I’ve spent the last three months backpacking Asia. I had sourcing in mind when going about my travels, however it wasn’t a prominent thought when deciding to take the trip.
When I source online, a large percentage of my inventory comes internationally. Being able to be physically present in these countries while I source has definitely been a change of perspective. Now that I have more experience with the process of buying whilst traveling, I have a more developed understanding of how I’d like to proceed in the future.
An exciting prospect is traveling for sourcing, satisfying both my treasure hunter heart and my desire to adventure.
Sometimes an established seller will share the love and give you recommendations for sources, but it’s really important to also do it for yourself. The best way I’ve found contacts for vintage is just getting out there and exploring – oftentimes it’s the hidden gems that prove most fruitful.
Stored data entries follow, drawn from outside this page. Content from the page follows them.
(** The integers of a device, when the block does not hold both. *)
Lemma device_ints_short id ip old i :
  i_datalen i < i_cursor i + 6 → 0 ≤ i_cursor i → i_datalen i ≤ Z.of_nat (length (i_data i)) →
  ∃ port i', (port ← in_int TUShort (device_sip_port_ old); state ← in_int TInt32 (device_state_ old); mret (mkDevice id ip port state)) i =
    Ok (mkDevice id ip port (device_state_ old), i') ∧ m_loadError i' = 1.
Proof.
  intros Hlt H0 Hd. destruct (Z.ltb_spec (i_datalen i) (i_cursor i + 2)) as [H|H].
  - mstep (in_int_short TUShort (device_sip_port_ old) i H). set (i1 := mkIn _ _ _ _).
    assert (i_datalen i1 < i_cursor i1 + Z.of_nat (sizeof TInt32)) as H4 by (unfold i1; simpl; lia). mstep (in_int_short TInt32 (device_state_ old) i1 H4). by eexists _, _.
  - set (i1 := mkIn (i_data i) (i_cursor i + 2) (i_datalen i) (m_loadError i)).
    assert (in_int TUShort (device_sip_port_ old) i = Ok (decode TUShort (rd (i_data i) (Z.to_nat (i_cursor i)) 2), i1)) as E.
    { unfold in_int, load, mbind, M_bind, get. change (Z.of_nat (sizeof TUShort)) with 2. rewrite (proj2 (Z.ltb_ge _ _)) by done.
      rewrite (proj2 (Z.leb_le 0 _)) by lia. rewrite (proj2 (Z.leb_le _ _)) by lia. reflexivity. }
    mstep E. assert (i_datalen i1 < i_cursor i1 + Z.of_nat (sizeof TInt32)) as H4 by (unfold i1; simpl; lia). mstep (in_int_short TInt32 (device_state_ old) i1 H4). by eexists _, _.
Qed.

(** A device of which only the first [n] bytes are there (and the zero byte that ends the
    string they come from): when they end within the device's id, the reader runs past its
    block; when they end later it keeps to the block, reports the error in [m_loadError] and
    leaves the object with its own state.  The string operator itself never tests the bound. *)
Theorem gb_device_truncated d old n :
  storable d → (n < length (enc d))%nat →
  let read := Device_load old (DBInStream_new (take n (enc d) ++ [0]) (Z.of_nat n)) in
  if (n <=? length (device_id_ d))%nat then read = Err FUndef
  else ∃ ip port i', read = Ok (mkDevice (device_id_ d) ip port (device_state_ old), i') ∧ m_loadError i' = 1.
Proof.
  destruct d as [id ip port state]. intros (Hid & Hip & _ & _) Hn read. cbn [enc storable Device_stored device_id_ device_sip_ip_ device_sip_port_ device_state_] in *.
  set (ints := le_bytes (sizeof TUShort) port ++ le_bytes (sizeof TInt32) state) in *.
  assert (length ints = 6%nat) as Hints by (unfold ints; rewrite length_app, !length_le_bytes; done).
  unfold str in *. rewrite !length_app in Hn. cbn [length] in Hn. destruct (Nat.leb_spec n (length id)) as [Hle|Hgt].
  - unfold read, DBInStream_new, Device_load. rewrite <-app_assoc, take_app_le by done. mstep (in_string_at [] (take n id) [] (Z.of_nat n) 0 (text_take n _ Hid)).
    unfold in_string at 1. unfold mbind, M_bind, get, lift, at_cursor. cbn [i_cursor i_data]. rewrite !length_app, length_take. cbn [length].
    rewrite (proj2 (Z.ltb_ge (Z.of_nat _ + 1) _)) by lia. by rewrite andb_false_r.
  - unfold read, DBInStream_new, Device_load. rewrite take_app_ge by (rewrite length_app; simpl; lia).
    rewrite <-!app_assoc, length_app, Nat.sub_add_distr. cbn [app length]. set (k := (n - length id - 1)%nat). set (rest := take k _ ++ [0]).
    mstep (in_string_at [] id rest (Z.of_nat n) 0 Hid).
    assert (∃ ip' post, text ip' ∧ rest = ip' ++ 0 :: post ∧ (length ip' < length ip ∧ post = [] ∨ length ip' = length ip)%nat) as (ip' & post & Htx & Hrest & Hlen).
    { unfold rest. destruct (decide (k ≤ length ip)%nat) as [Hk|Hk].
      - exists (take k ip), []. split; [by apply text_take|]. rewrite take_app_le by done. split; [done|]. rewrite length_take. destruct (decide (k = length ip)); [right; lia|left; split; [lia|done]].
      - exists ip. rewrite take_app_ge by lia. destruct (k - length ip)%nat as [|k'] eqn:E; [lia|]. exists (take k' ints ++ [0]). split; [done|]. split; [|lia]. simpl. by rewrite <-app_assoc. }
    rewrite Hrest. cbn [app length]. replace (Z.of_nat (0 + length id) + 1) with (Z.of_nat (length (id ++ [0]))) by (rewrite length_app; simpl; lia).
    change (id ++ 0 :: ip' ++ 0 :: post) with (id ++ [0] ++ ip' ++ 0 :: post). rewrite app_assoc.
    mstep (in_string_at (id ++ [0]) ip' post (Z.of_nat n) 0 Htx). set (i := mkIn _ _ _ _).
    assert (length rest = S k ∧ length rest = S (length ip' + length post)) as [Hl1 Hl2].
    { split; [unfold rest; rewrite length_app, length_take, !length_app; simpl; lia|]. rewrite Hrest, length_app. simpl. lia. }
    destruct (device_ints_short id ip' old i) as (p & i' & E & He); [| |simpl..].
    + cbn [i i_datalen i_cursor]. rewrite length_app. cbn [length]. destruct Hlen as [[? ->]|?]; [cbn [length] in Hl2|]; lia.
    + cbn [i i_cursor]. lia.
    + rewrite !length_app. simpl. lia.
    + exists ip', p, i'. exact (conj E He).
Qed.

Lemma gb_device_truncated_witness :
  Device_load (Device_new []) (DBInStream_new [65; 66; 0] 2) = Err FUndef ∧
  ∃ ip port i', Device_load (Device_new []) (DBInStream_new [65; 66; 0; 49; 0] 4) = Ok (mkDevice [65; 66] ip port 0, i') ∧ m_loadError i' = 1.
Proof.
  split; [refine (gb_device_truncated device1 (Device_new []) 2 _ _)|refine (gb_device_truncated device1 (Device_new []) 4 _ _)].
  1, 3: split_and!; [repeat constructor; done..|calc|calc].
  all: vm_compute; lia.
Defined.

End GbStreamProps.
This is how you can create your unique angle as a dealer.
There are thousands of sellers, so it’s important to ask yourself what kind of buyer you intend to attract.
Have your selling process be as true to yourself and your vision as possible.
The hardest part about owning a vintage business is running a one-man show (this struggle is personal to me, not all sellers). I feel that the stores I have created have such an underlying sense of my own identity that it’s difficult to bring anyone else in. It makes it harder to grow the business or leave for periods of time, because I physically need to be there in order to run it.
My favorite perk about selling vintage is that I get access to an ever-rotating closet!
However what gives me the deepest satisfaction is that this business is only doing good for the world.
When I sell vintage, I feel that I connect with people through my value of quality and curation – once you wear vintage, you don’t turn back! When I sell in person, there’s nothing like being surrounded by creatives who hold vintage in the same regard.
I’m now 18 and have an explorer’s heart, so I don’t have any idea what the future will hold! I like to stay fluid and take the opportunities that come to me. I know that whatever I do, I’ll be finding vintage along the way – it somehow seems to find me in every path.”